PROMPT: What is needed is an exact copy of the line with "Definition db_query (q" and all lines that follow it in the entries below, the last line included.

EXTRACTED INFORMATION:

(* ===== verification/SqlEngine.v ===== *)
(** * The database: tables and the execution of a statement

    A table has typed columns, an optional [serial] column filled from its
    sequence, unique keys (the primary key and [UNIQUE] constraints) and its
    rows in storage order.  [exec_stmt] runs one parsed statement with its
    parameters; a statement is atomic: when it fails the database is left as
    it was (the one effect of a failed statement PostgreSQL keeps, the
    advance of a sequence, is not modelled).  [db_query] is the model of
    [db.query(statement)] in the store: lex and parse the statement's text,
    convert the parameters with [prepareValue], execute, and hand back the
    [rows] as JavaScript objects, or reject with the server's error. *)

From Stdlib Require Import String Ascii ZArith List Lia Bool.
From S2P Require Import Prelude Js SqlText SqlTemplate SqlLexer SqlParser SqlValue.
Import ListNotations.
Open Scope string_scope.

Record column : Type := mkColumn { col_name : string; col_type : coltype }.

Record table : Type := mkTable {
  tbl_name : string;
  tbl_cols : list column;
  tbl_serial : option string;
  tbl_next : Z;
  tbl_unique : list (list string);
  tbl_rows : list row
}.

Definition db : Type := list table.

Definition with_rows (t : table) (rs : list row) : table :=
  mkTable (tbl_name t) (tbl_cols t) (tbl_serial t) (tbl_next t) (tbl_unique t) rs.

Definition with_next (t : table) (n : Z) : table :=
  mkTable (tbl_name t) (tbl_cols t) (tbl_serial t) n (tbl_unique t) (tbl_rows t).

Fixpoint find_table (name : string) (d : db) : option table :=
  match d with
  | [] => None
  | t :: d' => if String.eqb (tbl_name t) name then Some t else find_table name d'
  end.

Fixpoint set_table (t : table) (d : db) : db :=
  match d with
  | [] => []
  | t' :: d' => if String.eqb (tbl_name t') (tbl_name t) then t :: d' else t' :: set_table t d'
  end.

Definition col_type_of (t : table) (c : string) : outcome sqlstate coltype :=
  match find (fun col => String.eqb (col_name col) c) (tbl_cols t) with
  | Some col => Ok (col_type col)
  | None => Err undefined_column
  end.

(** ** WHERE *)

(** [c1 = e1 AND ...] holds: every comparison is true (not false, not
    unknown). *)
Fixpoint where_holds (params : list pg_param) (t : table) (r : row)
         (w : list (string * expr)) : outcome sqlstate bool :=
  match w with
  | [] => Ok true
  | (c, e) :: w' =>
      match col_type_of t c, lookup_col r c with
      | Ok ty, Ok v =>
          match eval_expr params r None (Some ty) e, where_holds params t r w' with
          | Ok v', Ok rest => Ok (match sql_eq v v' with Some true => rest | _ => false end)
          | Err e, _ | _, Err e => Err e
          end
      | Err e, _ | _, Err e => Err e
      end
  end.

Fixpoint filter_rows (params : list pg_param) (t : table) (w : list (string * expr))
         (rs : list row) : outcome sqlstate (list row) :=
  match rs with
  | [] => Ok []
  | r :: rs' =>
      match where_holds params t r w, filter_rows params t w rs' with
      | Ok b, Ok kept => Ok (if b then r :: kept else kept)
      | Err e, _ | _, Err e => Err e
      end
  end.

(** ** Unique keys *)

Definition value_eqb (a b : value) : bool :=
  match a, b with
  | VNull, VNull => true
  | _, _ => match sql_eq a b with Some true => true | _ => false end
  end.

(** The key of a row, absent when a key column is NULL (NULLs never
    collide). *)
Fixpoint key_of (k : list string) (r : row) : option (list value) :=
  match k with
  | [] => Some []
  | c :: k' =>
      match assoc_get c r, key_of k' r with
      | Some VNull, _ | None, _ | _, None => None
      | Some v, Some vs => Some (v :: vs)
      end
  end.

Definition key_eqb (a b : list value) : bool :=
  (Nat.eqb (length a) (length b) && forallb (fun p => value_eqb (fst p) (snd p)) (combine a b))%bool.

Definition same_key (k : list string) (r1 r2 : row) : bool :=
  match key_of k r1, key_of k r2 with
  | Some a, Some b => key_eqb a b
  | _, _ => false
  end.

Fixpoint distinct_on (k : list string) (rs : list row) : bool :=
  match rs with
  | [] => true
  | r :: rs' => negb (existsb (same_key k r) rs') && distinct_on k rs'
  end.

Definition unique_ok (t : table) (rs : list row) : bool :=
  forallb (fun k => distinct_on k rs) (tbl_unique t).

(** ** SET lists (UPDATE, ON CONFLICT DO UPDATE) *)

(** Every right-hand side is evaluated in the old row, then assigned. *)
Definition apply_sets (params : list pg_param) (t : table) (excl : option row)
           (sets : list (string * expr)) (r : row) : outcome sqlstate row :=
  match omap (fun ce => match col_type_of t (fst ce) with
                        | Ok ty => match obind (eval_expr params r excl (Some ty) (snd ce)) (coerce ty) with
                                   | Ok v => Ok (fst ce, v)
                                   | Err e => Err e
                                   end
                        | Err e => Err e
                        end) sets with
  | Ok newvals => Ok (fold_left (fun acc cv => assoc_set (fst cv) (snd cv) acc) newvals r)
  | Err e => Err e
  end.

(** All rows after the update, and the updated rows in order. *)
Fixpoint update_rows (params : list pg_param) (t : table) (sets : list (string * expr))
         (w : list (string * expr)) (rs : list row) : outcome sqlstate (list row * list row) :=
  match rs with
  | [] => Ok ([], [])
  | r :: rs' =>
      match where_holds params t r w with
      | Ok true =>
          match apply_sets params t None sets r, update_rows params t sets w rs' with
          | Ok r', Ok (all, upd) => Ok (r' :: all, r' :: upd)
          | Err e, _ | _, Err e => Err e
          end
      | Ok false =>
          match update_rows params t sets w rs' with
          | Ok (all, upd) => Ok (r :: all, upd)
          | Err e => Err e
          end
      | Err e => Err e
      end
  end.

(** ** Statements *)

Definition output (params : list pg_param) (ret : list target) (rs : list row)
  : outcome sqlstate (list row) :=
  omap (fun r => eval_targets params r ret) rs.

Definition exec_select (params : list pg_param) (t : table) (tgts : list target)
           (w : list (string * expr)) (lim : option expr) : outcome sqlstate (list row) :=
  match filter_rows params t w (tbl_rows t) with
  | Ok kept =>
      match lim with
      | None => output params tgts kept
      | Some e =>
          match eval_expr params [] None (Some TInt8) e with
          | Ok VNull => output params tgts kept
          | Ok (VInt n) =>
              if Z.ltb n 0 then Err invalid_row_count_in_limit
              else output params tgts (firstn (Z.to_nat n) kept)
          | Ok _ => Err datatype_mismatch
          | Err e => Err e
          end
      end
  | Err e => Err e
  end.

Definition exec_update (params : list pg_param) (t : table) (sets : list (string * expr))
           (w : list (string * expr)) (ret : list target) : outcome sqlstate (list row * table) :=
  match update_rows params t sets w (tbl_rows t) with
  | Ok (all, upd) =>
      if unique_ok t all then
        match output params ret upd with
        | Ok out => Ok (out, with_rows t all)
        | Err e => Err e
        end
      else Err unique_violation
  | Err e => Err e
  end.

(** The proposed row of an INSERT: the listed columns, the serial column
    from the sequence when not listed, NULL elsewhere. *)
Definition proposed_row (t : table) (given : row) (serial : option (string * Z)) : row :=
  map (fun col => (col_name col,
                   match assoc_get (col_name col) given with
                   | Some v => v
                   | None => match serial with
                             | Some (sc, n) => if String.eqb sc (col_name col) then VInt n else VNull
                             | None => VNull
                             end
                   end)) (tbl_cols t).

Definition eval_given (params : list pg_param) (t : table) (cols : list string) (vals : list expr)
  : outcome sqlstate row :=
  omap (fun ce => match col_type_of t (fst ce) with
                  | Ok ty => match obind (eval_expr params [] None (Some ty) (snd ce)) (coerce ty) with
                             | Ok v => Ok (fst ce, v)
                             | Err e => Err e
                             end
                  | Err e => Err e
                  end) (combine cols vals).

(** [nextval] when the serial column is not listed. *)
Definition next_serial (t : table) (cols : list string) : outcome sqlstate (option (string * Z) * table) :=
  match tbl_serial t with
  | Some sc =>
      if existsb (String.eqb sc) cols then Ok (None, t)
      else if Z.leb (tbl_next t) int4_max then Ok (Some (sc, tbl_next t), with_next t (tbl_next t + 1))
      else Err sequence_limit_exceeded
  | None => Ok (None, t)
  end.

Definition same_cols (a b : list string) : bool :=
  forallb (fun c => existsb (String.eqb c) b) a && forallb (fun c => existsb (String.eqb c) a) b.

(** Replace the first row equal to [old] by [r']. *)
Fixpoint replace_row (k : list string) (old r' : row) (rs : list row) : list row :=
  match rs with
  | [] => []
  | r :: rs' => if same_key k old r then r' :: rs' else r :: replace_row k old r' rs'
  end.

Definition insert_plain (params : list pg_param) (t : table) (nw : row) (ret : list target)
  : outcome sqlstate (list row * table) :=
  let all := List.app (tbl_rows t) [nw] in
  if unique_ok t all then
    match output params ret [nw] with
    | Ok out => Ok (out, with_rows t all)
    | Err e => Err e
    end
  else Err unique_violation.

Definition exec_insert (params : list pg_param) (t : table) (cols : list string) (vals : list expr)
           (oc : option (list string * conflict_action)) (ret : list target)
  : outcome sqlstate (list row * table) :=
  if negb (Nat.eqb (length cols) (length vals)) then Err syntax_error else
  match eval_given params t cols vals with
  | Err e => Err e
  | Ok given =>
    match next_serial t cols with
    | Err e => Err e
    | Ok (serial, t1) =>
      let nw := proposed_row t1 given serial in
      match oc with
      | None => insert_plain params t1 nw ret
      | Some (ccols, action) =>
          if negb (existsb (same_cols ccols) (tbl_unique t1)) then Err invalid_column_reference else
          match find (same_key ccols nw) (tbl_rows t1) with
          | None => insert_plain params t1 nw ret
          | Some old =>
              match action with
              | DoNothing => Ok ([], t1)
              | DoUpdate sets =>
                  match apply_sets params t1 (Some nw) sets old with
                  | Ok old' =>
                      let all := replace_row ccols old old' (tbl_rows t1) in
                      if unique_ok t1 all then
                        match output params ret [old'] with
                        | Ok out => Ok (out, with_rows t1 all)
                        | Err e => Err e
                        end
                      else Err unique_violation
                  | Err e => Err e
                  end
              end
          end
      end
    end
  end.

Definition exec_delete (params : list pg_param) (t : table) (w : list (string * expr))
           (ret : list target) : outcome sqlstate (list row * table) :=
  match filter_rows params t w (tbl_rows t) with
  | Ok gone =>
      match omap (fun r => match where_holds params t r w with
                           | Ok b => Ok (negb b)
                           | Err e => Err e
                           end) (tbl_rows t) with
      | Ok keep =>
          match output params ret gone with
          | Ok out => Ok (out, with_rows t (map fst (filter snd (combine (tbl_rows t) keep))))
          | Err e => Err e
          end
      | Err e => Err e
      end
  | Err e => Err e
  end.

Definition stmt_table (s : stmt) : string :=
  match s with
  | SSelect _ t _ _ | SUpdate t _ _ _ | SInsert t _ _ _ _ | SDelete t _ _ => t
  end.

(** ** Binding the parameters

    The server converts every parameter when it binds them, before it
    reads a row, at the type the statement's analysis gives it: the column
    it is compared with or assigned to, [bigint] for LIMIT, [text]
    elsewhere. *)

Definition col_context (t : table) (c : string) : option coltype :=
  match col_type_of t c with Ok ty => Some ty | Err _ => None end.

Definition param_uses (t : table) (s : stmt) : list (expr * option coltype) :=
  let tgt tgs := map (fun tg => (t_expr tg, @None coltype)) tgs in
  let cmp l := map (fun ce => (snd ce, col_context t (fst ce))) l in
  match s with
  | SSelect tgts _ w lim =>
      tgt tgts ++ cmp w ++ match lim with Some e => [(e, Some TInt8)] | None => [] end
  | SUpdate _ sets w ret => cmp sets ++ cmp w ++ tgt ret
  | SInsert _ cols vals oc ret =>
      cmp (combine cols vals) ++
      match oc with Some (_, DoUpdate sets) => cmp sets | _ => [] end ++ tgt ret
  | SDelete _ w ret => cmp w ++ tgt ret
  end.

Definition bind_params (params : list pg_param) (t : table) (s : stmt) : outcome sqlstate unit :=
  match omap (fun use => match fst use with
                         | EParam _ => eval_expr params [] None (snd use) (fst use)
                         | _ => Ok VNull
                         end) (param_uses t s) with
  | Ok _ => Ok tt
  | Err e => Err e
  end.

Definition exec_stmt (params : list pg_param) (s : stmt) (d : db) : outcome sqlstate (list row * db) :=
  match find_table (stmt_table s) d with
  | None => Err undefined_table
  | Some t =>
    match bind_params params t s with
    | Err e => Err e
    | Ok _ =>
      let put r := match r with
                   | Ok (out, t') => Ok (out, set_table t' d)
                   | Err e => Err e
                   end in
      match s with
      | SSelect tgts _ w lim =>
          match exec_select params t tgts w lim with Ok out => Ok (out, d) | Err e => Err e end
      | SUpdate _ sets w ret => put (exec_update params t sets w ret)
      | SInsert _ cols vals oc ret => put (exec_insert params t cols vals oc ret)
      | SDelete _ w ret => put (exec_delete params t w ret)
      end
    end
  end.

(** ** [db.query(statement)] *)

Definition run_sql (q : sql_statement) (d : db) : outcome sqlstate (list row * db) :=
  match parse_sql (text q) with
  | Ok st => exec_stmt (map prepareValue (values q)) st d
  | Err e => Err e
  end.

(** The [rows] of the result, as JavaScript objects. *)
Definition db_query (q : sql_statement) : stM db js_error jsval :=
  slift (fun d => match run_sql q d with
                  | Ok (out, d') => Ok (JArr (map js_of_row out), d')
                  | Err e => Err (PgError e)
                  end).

EXERCISE OUTPUT:
Definition db_query (q : sql_statement) : stM db js_error jsval :=
  slift (fun d => match run_sql q d with
                  | Ok (out, d') => Ok (JArr (map js_of_row out), d')
                  | Err e => Err (PgError e)
                  end).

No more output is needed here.